#### [WHAT IS NEEDED]
Locate the word "Hemp" in the entries below, then gather every line that holds it.

#### [DATA LISTING]
Lemma youngest_take seen best r :
  youngest seen best -> eligible r -> match best with None => True | Some (ts, _) => ts <= row_ts 0 r end ->
  youngest (seen ++ [r]) (Some (row_ts 0 r, combine j l r)).
Proof.
  intros Hb Hr Hle. exists seen, r, []. split_and!; try done.
  destruct best as [[ts probe]|]; simpl in *.
  - destruct Hb as (pre & x & post & -> & Hx & Hts & Hp & Hpre & Hpost). subst ts.
    apply Forall_app. split.
    + eapply list.Forall_impl; [exact Hpre|]. simpl. intros y Hy He. specialize (Hy He). lia.
    + constructor; [done|]. eapply list.Forall_impl; [exact Hpost|]. simpl. intros y Hy He. specialize (Hy He). lia.
  - eapply list.Forall_impl; [exact Hb|]. intros y Hy He. done.
Qed.

Lemma asof_fold rights : forall seen best,
  youngest seen best ->
  youngest (seen ++ rights)
    (foldl (fun best rrow =>
           let right_ts := row_ts 0 rrow in
           if row_ts i64_max l <? right_ts then best
           else
             let probe := combine j l rrow in
             if on_holds j probe && match best with None => true | Some (b_ts, _) => b_ts <=? right_ts end
             then Some (right_ts, probe) else best) best rights).
Proof.
  induction rights as [|r rights IH]; intros seen best Hb; [by rewrite app_nil_r|].
  cbn [foldl]. replace (seen ++ r :: rights) with ((seen ++ [r]) ++ rights) by (by rewrite <- app_assoc).
  apply IH. cbv zeta. destruct (Z.ltb_spec (row_ts i64_max l) (row_ts 0 r)) as [Hlate|Hok].
  { apply youngest_skip; [done|]. intros [Hle _]. lia. }
  destruct (on_holds j (combine j l r)) eqn:Ho; simpl.
  2: { apply youngest_skip; [done|]. intros [_ Ho']. congruence. }
  destruct best as [[ts probe]|]; [|by eapply youngest_take].
  destruct (Z.leb_spec ts (row_ts 0 r)) as [Hle|Hlt]; [by eapply youngest_take|].
  apply youngest_skip; [done|]. done.
Qed.
End asof.

(** An [ASOF] join pairs a left row with the youngest right row of the window that is not
    younger than it and satisfies [ON], the last one among rows of the same time; it finds
    none only when no right row is eligible. *)
Theorem asof_join_youngest `{ExprEval} `{Text} (j : JoinClause) (l : row) (rights : list row) :
  match asof_best j l rights with
  | None => Forall (fun r => ~ eligible j l r) rights
  | Some (ts, probe) =>
      exists pre r post, rights = pre ++ r :: post /\ eligible j l r /\ ts = row_ts 0 r /\ probe = combine j l r /\
        Forall (fun x => eligible j l x -> row_ts 0 x <= ts) pre /\
        Forall (fun x => eligible j l x -> row_ts 0 x < ts) post
  end.
Proof. apply (asof_fold j l rights [] None). by constructor. Qed.

(** ** The [ASOF] state *)

Lemma oldest_key_some (s : AsofJoinState) : s <> ∅ -> exists k, oldest_key s = Some k /\ is_Some (s !! k).
Proof.
  intros Hs. unfold oldest_key. destruct (map_to_list s) as [|e rest] eqn:E.
  { by apply map_to_list_empty_iff in E. }
  assert (Hin : forall l m, m ∈ map_to_list s -> (forall x, x ∈ l -> x ∈ map_to_list s) ->
    foldl (fun m x => if x.2.1 <? m.2.1 then x else m) m l ∈ map_to_list s).
  { induction l as [|x l IH]; intros m Hm Hl; simpl; [done|]. apply IH; [|intros y Hy; apply Hl; by right].
    destruct (_ <? _); [apply Hl; left|done]. }
  specialize (Hin rest e). rewrite E in Hin. destruct (foldl _ e rest) as [k v].
  exists k. split; [done|]. exists v. apply elem_of_map_to_list. rewrite E.
  apply Hin; [left|intros x Hx; by right].
Qed.

Lemma asof_put_size (key : string * string) (ts : Z) (r : row) (s : AsofJoinState) :
  Z.of_nat (size s) <= MAX_ASOF_KEYS -> Z.of_nat (size (asof_put key ts r s)) <= MAX_ASOF_KEYS.
Proof.
  intros Hs. unfold asof_put. destruct (s !! key) as [[ts0 r0]|] eqn:E.
  { rewrite E. destruct (ts0 <=? ts); [|done]. by rewrite map_size_insert_Some by (by eexists). }
  destruct (Z.leb_spec MAX_ASOF_KEYS (Z.of_nat (size s))) as [Hfull|Hfree].
  - destruct (oldest_key_some s) as (k & -> & Hk).
    { intros ->. rewrite map_size_empty in Hfull. unfold MAX_ASOF_KEYS in Hfull. lia. }
    assert (delete k s !! key = None) as -> by (by apply lookup_delete_None; right).
    rewrite map_size_insert_None by (by apply lookup_delete_None; right).
    rewrite map_size_delete_Some by done. unfold MAX_ASOF_KEYS in *. lia.
  - rewrite E. rewrite map_size_insert_None by done. lia.
Qed.

(** The state of [ASOF] joins holds at most 10,000 keys, whatever events arrive. *)
Theorem asof_state_bounded `{ExprEval} `{Text} (stmt : SelectStmt) (evs : list (string * Z * row)) :
  Z.of_nat (size (foldl (fun s e => ingest_right_event stmt e.1.1 e.1.2 e.2 s) ∅ evs)) <= MAX_ASOF_KEYS.
Proof.
  assert (Hone : forall js t ts r s, Z.of_nat (size s) <= MAX_ASOF_KEYS ->
    Z.of_nat (size (foldl (fun s j =>
      if bool_decide (target j <> t) || negb (is_asof j) then s
      else match extract_right_key j (from stmt) (from_alias stmt) (insert_namespaced (target j) (alias j) r r) with
           | Some key_val => asof_put (t, key_val) ts r s
           | None => s
           end) s js)) <= MAX_ASOF_KEYS).
  { intros js t ts r. induction js as [|j js IH]; intros s Hs; simpl; [done|]. apply IH.
    destruct (_ || _); [done|]. destruct (extract_right_key _ _ _ _); [by apply asof_put_size|done]. }
  assert (Hemp : Z.of_nat (size (∅ : AsofJoinState)) <= MAX_ASOF_KEYS)
    by (rewrite map_size_empty; unfold MAX_ASOF_KEYS; lia).
  revert Hemp. generalize (∅ : AsofJoinState). induction evs as [|[[t ts] r] evs IH]; intros s Hs; simpl; [done|].
  apply IH. by apply Hone.
Qed.

(** ** Samples *)

Import Windows.Sample.

#[local] Instance no_external : ExternalTables := {|
  redis_lookup_key _ _ := None; sql_lookup_key _ _ _ _ := None; modbus_snapshot _ _ := None;
  opcua_snapshot _ _ := None; sql_config _ := None;
|}.

Lemma stream_join_relational_witness :
  let j := mkJoin Full "r" None (Some (Identifier "ok")) in
  let lefts : list row := [{["a" := value_of_i64 1; "ok" := VBool true]}; {["a" := value_of_i64 2; "ok" := VBool false]}] in
  let rights : list row := [{["b" := value_of_i64 3]}] in
  stream_join j rights lefts = take MAX_JOIN_FANOUT (relational_join j rights lefts) /\
  length (stream_join j rights lefts) = 2%nat.
Proof.
  intros j lefts rights. split; [by apply stream_join_relational|by vm_compute].
Defined.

#### [YOUR RESPONSE]
  assert (Hemp : Z.of_nat (size (∅ : AsofJoinState)) <= MAX_ASOF_KEYS)
  revert Hemp. generalize (∅ : AsofJoinState). induction evs as [|[[t ts] r] evs IH]; intros s Hs; simpl; [done|].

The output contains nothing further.